The Gaussian process based correlation structure constitutes the main novelty of the proposed spike-and-slab prior. However, how this correlation structure compares to the Ising model in (Cevher et. al., 2008) is not discussed, nor are they compared in the experiments. In addition to this obvious issue, a number of other issues are identified, as described below.

(1) Figure 1(c), how is the correlation between z1 and z2 computed?

(2) The shorthand notation MMV is never defined.

(3) No real data are used in the experiments.

(4) Experiment 2, why not including BG-AMP in the comparison, although (quoted from the paper) ''Note, that the BG-AMP algorithm is expected to perform poorly on this problem due to the violation of the assumption of Aij being gaussian iid."

Q2: Please summarize your review in 1-2 sentences
This paper presents a correlated spike-and-slab prior with the correlation structure implemented by a Gaussian process. The relations between the proposed prior and the Ising-model based prior in (Cevher et. al., 2008) are not sufficiently discussed, nor are they compared in the experiments. Other issues include the missing comparison to BG-AMP in experiment 2 and that the experiments are based exclusively on synthetic data.
Author Feedback
Author Feedback
Q1:Author rebuttal: Please respond to any concerns raised in the reviews. There are no constraints on how you want to argue your case, except for the fact that your text should be limited to a maximum of 6000 characters. Note however, that reviewers and area chairs are busy and may not read long vague rebuttals. It is in your own interest to be concise and to the point.
Thank you for the very useful feedback.

Our proposed model is similar to the Markov Random Field (MRF) prior presented in (Cevher et al, 2008) as Reviewer ID 36 points out. This specific paper is therefore also cited in our paper, but we should have been more specific about the similarities and differences:

- In contrast to the MRF prior, the Gaussian Process formulation in our model allows us to rapidly generate samples from the prior without having to resort to Gibbs sampling or similar.

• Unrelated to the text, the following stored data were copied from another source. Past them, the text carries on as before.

(** * disc-flight-charts: the image download pipeline

    A shallow embedding of [download_disc_images.py] and the properties of
    its task selector, reference extractor, image normaliser, dispatcher
    and persistence sink.

    Python [str] values are sequences of Unicode code points, SQLite cells
    are values of one of the five storage classes, the network, the markup
    parser and the imaging library are an explicit [World] of oracles, and
    the thread pool is the order in which the futures complete. *)

From Stdlib Require Import String Ascii.
From stdpp Require Import base numbers list gmap.
From Stdlib Require Import Lia.

Local Open Scope N_scope.

(** ** Python strings and bytes *)

(** A [str] is a sequence of code points, a [bytes] a sequence of octets. *)
Abbreviation pystr := (list N) (only parsing).
Abbreviation pybytes := (list N) (only parsing).

Definition of_string (s : string) : pystr :=
  map N_of_ascii (list_ascii_of_string s).

(** [s.startswith(p)] *)
Fixpoint startswith (p s : pystr) : bool :=
  match p, s with
  | [], _ => true
  | _ :: _, [] => false
  | a :: p', b :: s' => (a =? b) && startswith p' s'
  end.

(** [s.endswith(p)] *)
Definition endswith (p s : pystr) : bool :=
  startswith (rev p) (rev s).

(** Truth value of a [str] or [bytes] object, and of an optional one
    ([None] is false, an empty sequence is false). *)
Definition truthy (s : list N) : bool :=
  match s with [] => false | _ :: _ => true end.

Definition truthy_opt (o : option (list N)) : bool :=
  match o with None => false | Some s => truthy s end.

(** ** [sanitize_filename] *)

(** The character class of the first substitution: the nine characters
    less-than, greater-than, colon, double quote (code point 34), slash,
    backslash, bar, question mark and star. *)
Definition reserved_chars : list N :=
  of_string "<>:" ++ [34] ++ of_string "/\|?*".

Definition is_reserved (c : N) : bool :=
  bool_decide (c ∈ reserved_chars).

(** The class [\s] of a [str] pattern: the code points for which
    [str.isspace] holds. *)
Definition is_space (c : N) : bool :=
  ((9 <=? c) && (c <=? 13)) || ((28 <=? c) && (c <=? 32))
  || (c =? 133) || (c =? 160) || (c =? 5760)
  || ((8192 <=? c) && (c <=? 8202))
  || (c =? 8232) || (c =? 8233) || (c =? 8239) || (c =? 8287)
  || (c =? 12288).

Definition underscore : N := 95.

(** The first [re.sub]: every match of the class is one character and is
    replaced by an underscore. *)
Definition sub_reserved (name : pystr) : pystr :=
  map (fun c => if is_reserved c then underscore else c) name.

(** [re.sub(r'\s+', '_', s)]: the scan goes left to right and every match
    is a maximal run; [in_run] tells that the previous character belonged
    to the run being replaced. *)
Fixpoint sub_space_from (in_run : bool) (s : pystr) : pystr :=
  match s with
  | [] => []
  | c :: t =>
      if is_space c
      then (if in_run then sub_space_from true t
            else underscore :: sub_space_from true t)
      else c :: sub_space_from false t
  end.

Definition sub_space (s : pystr) : pystr := sub_space_from false s.

Definition sanitize_filename (name : pystr) : pystr :=
  let sanitized := sub_reserved name in
  let sanitized := sub_space sanitized in
  sanitized.

(** A string free of reserved characters and of whitespace. *)
Definition clean (s : pystr) : Prop :=
  Forall (fun c => is_reserved c = false ∧ is_space c = false) s.

(** ** The catalog: SQLite values and the [disc_data] table *)

(** A cell holds a value of one of the five storage classes; a [REAL] is
    carried as its bit pattern, which no operation here inspects. *)
Inductive value :=
| VNull
| VInt (n : Z)
| VReal (bits : Z)
| VText (s : pystr)
| VBlob (b : pybytes).

(** A nullable [TEXT] cell as a value. *)
Definition text_cell (c : option pystr) : value :=
  match c with None => VNull | Some s => VText s end.

(** SQL's three-valued logic: [None] is the unknown truth value. *)
Definition sql_and (a b : option bool) : option bool :=
  match a, b with
  | Some false, _ | _, Some false => Some false
  | Some true, Some true => Some true
  | _, _ => None
  end.

Definition sql_or (a b : option bool) : option bool :=
  match a, b with
  | Some true, _ | _, Some true => Some true
  | Some false, Some false => Some false
  | _, _ => None
  end.

Definition sql_not (a : option bool) : option bool := negb <$> a.

(** [v IS NULL] and [v IS NOT NULL] are never unknown. *)
Definition sql_is_null (v : value) : option bool :=
  Some (match v with VNull => true | _ => false end).

Definition sql_is_not_null (v : value) : option bool :=
  Some (match v with VNull => false | _ => true end).

(** [v = 'lit'] for a text literal: unknown on [NULL]; values of another
    storage class are never equal to a text (a literal that does not look
    like a number stays a text under every column affinity, and the empty
    literal is the only one the queries use). *)
Definition sql_eq_text (v : value) (lit : pystr) : option bool :=
  match v with
  | VNull => None
  | VText s => Some (bool_decide (s = lit))
  | _ => Some false
  end.

(** A row of [disc_data]. The key [id] is an integer, the descriptive
    columns and the weblink are nullable texts, [img] is the column the
    schema guard adds and takes what is stored in it; [other_columns]
    stands for the remaining columns of the table. *)
Record row := {
  id : Z;
  model : option pystr;
  manufacturer : option pystr;
  weblink : option pystr;
  img : value;
  other_columns : list value
}.

(** The dictionary built from a selected row: the four selected columns. *)
Record disc := {
  disc_id : Z;
  disc_model : option pystr;
  disc_manufacturer : option pystr;
  disc_weblink : option pystr
}.

Definition dict_of_row (r : row) : disc :=
  {| disc_id := id r; disc_model := model r;
     disc_manufacturer := manufacturer r; disc_weblink := weblink r |}.

(** The [WHERE] clause of the selector query. *)
Definition where_needs_image (r : row) : option bool :=
  sql_and
    (sql_and (sql_is_not_null (text_cell (weblink r)))
             (sql_not (sql_eq_text (text_cell (weblink r)) [])))
    (sql_or (sql_is_null (img r)) (sql_eq_text (img r) [])).

(** A row is returned when the clause is true (not false, not unknown). *)
Definition selected (r : row) : bool :=
  match where_needs_image r with Some true => true | _ => false end.

Definition get_discs_to_process (db : list row) : list disc :=
  map dict_of_row (filter (fun r => selected r = true) db).

(** [UPDATE disc_data SET img = ? WHERE id = ?] with a [bytes] parameter,
    which is stored as a [BLOB]. *)
Definition set_img (r : row) (v : value) : row :=
  {| id := id r; model := model r; manufacturer := manufacturer r;
     weblink := weblink r; img := v; other_columns := other_columns r |}.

- In our formulation the correlation structure is specified using generic covariance functions rather than indirectly through clique potentials.

- (Cevher et al, 2008) provides an algorithm for MAP-inference, whereas we provide a scheme for full Bayesian inference using expectation propagation.

- We are also considering more complex sensing matrices, i.e. as in the EEG example, rather sample simple i.i.d. Gaussian matrices.

We have reconstructed the Shepp-Logan phantom experiment from (Cevher et al, 2008) as accurately as possible solely based on their paper. Using our method we were able to reconstruct the true support of the phantom with an F measure of 0.994.

Furthermore, in a revised version of the paper, we would also like to include two more relevant references:

- Van Gerven, M., Cseke, B., Heskes, T., Van Gerven, M., Oostenveld, R., & Heskes, T. (2009). Bayesian source localization with the multivariate laplace prior. Advances in Neural Information Processing Systems 22 - Proceedings of the 2009 Conference, 1901-1909.

- Yu, L., Sun, H., Barbot, J. P., & Zheng, G. (2012). Bayesian compressive sensing for cluster structured sparse signals. SIGNAL PROCESSING, 92(1), 259-269. doi:10.1016/j.sigpro.2011.07.015

Finally, the typos and notational issues pointed out by the reviewers will be fixed right away.